Brief
From the line that contains "split_and!." to the end of the records below, copy every line exactly. Both the first and last of these lines count.

──────────────────────────────

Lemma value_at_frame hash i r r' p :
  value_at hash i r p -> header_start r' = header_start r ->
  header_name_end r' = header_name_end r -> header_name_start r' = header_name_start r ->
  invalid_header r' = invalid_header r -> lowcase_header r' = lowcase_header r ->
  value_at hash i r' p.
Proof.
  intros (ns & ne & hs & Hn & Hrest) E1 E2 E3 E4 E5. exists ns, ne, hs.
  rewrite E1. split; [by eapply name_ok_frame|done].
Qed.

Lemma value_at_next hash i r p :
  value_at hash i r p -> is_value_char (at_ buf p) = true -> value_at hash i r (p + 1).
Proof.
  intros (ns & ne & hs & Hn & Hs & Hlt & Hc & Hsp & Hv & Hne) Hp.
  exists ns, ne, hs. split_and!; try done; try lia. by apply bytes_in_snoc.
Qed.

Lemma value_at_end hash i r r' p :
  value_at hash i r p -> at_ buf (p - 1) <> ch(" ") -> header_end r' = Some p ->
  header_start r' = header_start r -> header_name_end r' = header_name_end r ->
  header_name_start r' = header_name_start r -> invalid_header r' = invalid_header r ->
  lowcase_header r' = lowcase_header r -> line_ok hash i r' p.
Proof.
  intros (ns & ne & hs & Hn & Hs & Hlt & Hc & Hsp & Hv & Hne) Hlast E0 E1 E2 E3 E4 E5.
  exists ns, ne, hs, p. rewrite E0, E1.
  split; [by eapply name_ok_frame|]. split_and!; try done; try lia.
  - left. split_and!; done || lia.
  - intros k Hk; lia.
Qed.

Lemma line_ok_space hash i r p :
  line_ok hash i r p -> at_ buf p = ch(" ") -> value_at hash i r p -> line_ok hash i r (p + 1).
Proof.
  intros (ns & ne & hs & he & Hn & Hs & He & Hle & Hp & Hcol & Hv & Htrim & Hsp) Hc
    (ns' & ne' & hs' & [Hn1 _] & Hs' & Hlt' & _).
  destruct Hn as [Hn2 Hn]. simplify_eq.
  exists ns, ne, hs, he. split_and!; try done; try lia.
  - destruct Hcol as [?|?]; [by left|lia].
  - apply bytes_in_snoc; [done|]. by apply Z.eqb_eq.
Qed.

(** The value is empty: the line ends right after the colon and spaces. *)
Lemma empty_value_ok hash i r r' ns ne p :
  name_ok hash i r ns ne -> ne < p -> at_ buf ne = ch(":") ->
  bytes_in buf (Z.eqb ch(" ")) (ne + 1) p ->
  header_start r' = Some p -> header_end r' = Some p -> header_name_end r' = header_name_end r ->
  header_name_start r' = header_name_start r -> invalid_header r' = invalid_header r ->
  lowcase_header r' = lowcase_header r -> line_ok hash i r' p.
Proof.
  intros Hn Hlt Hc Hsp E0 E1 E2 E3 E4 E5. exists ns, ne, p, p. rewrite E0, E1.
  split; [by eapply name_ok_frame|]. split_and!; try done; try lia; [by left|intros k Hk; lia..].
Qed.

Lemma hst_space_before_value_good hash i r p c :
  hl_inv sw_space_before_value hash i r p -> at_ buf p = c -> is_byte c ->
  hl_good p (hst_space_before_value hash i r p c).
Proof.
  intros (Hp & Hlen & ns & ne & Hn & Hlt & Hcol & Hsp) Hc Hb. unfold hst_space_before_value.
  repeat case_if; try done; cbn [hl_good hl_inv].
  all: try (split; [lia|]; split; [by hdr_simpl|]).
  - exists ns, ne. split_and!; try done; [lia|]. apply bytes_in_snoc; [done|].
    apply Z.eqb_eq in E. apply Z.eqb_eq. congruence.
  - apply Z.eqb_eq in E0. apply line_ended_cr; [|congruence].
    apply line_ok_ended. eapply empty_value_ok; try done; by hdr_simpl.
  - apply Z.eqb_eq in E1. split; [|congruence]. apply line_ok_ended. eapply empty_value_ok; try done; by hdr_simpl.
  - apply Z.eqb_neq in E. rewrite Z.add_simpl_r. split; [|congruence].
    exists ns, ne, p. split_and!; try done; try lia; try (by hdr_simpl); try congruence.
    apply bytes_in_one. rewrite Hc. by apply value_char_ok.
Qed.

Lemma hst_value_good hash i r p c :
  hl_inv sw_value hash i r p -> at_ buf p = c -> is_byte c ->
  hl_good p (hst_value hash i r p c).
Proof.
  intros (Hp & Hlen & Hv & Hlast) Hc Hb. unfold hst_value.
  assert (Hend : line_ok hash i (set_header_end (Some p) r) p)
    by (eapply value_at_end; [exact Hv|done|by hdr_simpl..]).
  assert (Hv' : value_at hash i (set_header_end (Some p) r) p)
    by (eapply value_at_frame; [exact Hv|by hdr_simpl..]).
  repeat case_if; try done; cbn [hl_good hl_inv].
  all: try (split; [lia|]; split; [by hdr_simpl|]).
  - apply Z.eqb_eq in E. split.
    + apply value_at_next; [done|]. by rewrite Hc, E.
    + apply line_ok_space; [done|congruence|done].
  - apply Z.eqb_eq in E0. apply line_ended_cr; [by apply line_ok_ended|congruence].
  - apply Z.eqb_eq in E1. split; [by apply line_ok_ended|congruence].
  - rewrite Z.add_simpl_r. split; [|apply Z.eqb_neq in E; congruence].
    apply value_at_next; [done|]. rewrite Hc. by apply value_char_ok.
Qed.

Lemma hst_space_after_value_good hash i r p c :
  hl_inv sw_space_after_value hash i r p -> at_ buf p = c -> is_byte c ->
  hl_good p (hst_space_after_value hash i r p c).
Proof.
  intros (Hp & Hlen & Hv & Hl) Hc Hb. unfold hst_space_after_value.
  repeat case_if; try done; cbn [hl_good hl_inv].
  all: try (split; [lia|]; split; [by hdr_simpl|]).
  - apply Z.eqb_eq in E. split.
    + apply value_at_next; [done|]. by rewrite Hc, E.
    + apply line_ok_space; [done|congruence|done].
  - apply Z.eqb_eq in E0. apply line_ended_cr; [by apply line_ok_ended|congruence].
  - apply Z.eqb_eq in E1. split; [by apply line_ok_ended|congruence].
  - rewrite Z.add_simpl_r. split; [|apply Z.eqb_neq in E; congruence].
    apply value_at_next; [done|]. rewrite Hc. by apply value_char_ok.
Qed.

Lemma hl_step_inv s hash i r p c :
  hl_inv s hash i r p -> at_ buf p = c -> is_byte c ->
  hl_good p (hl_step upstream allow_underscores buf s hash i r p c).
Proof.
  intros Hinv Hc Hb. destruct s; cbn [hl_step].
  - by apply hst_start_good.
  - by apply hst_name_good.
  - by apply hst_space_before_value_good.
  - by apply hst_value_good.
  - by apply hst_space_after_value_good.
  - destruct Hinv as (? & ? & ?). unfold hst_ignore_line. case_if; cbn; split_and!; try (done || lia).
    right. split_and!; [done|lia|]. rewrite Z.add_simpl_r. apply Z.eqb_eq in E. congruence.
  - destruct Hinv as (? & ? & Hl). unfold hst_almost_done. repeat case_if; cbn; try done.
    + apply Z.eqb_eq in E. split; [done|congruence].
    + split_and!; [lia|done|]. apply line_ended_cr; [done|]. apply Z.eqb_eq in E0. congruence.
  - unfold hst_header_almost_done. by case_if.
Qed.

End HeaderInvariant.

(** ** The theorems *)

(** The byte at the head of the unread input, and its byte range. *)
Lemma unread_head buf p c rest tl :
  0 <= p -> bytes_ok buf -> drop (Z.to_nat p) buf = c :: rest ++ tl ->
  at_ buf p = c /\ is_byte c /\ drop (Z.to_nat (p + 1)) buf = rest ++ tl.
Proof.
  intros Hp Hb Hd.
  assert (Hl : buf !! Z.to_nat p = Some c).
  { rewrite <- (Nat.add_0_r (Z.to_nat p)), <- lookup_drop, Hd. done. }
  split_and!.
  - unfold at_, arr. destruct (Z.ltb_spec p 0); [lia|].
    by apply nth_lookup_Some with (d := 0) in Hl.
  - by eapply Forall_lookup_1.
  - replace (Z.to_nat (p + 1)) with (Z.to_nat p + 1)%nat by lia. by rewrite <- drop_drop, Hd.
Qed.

──────────────────────────────

Finished task
  split_and!.
  - unfold at_, arr. destruct (Z.ltb_spec p 0); [lia|].
    by apply nth_lookup_Some with (d := 0) in Hl.
  - by eapply Forall_lookup_1.
  - replace (Z.to_nat (p + 1)) with (Z.to_nat p + 1)%nat by lia. by rewrite <- drop_drop, Hd.
Qed.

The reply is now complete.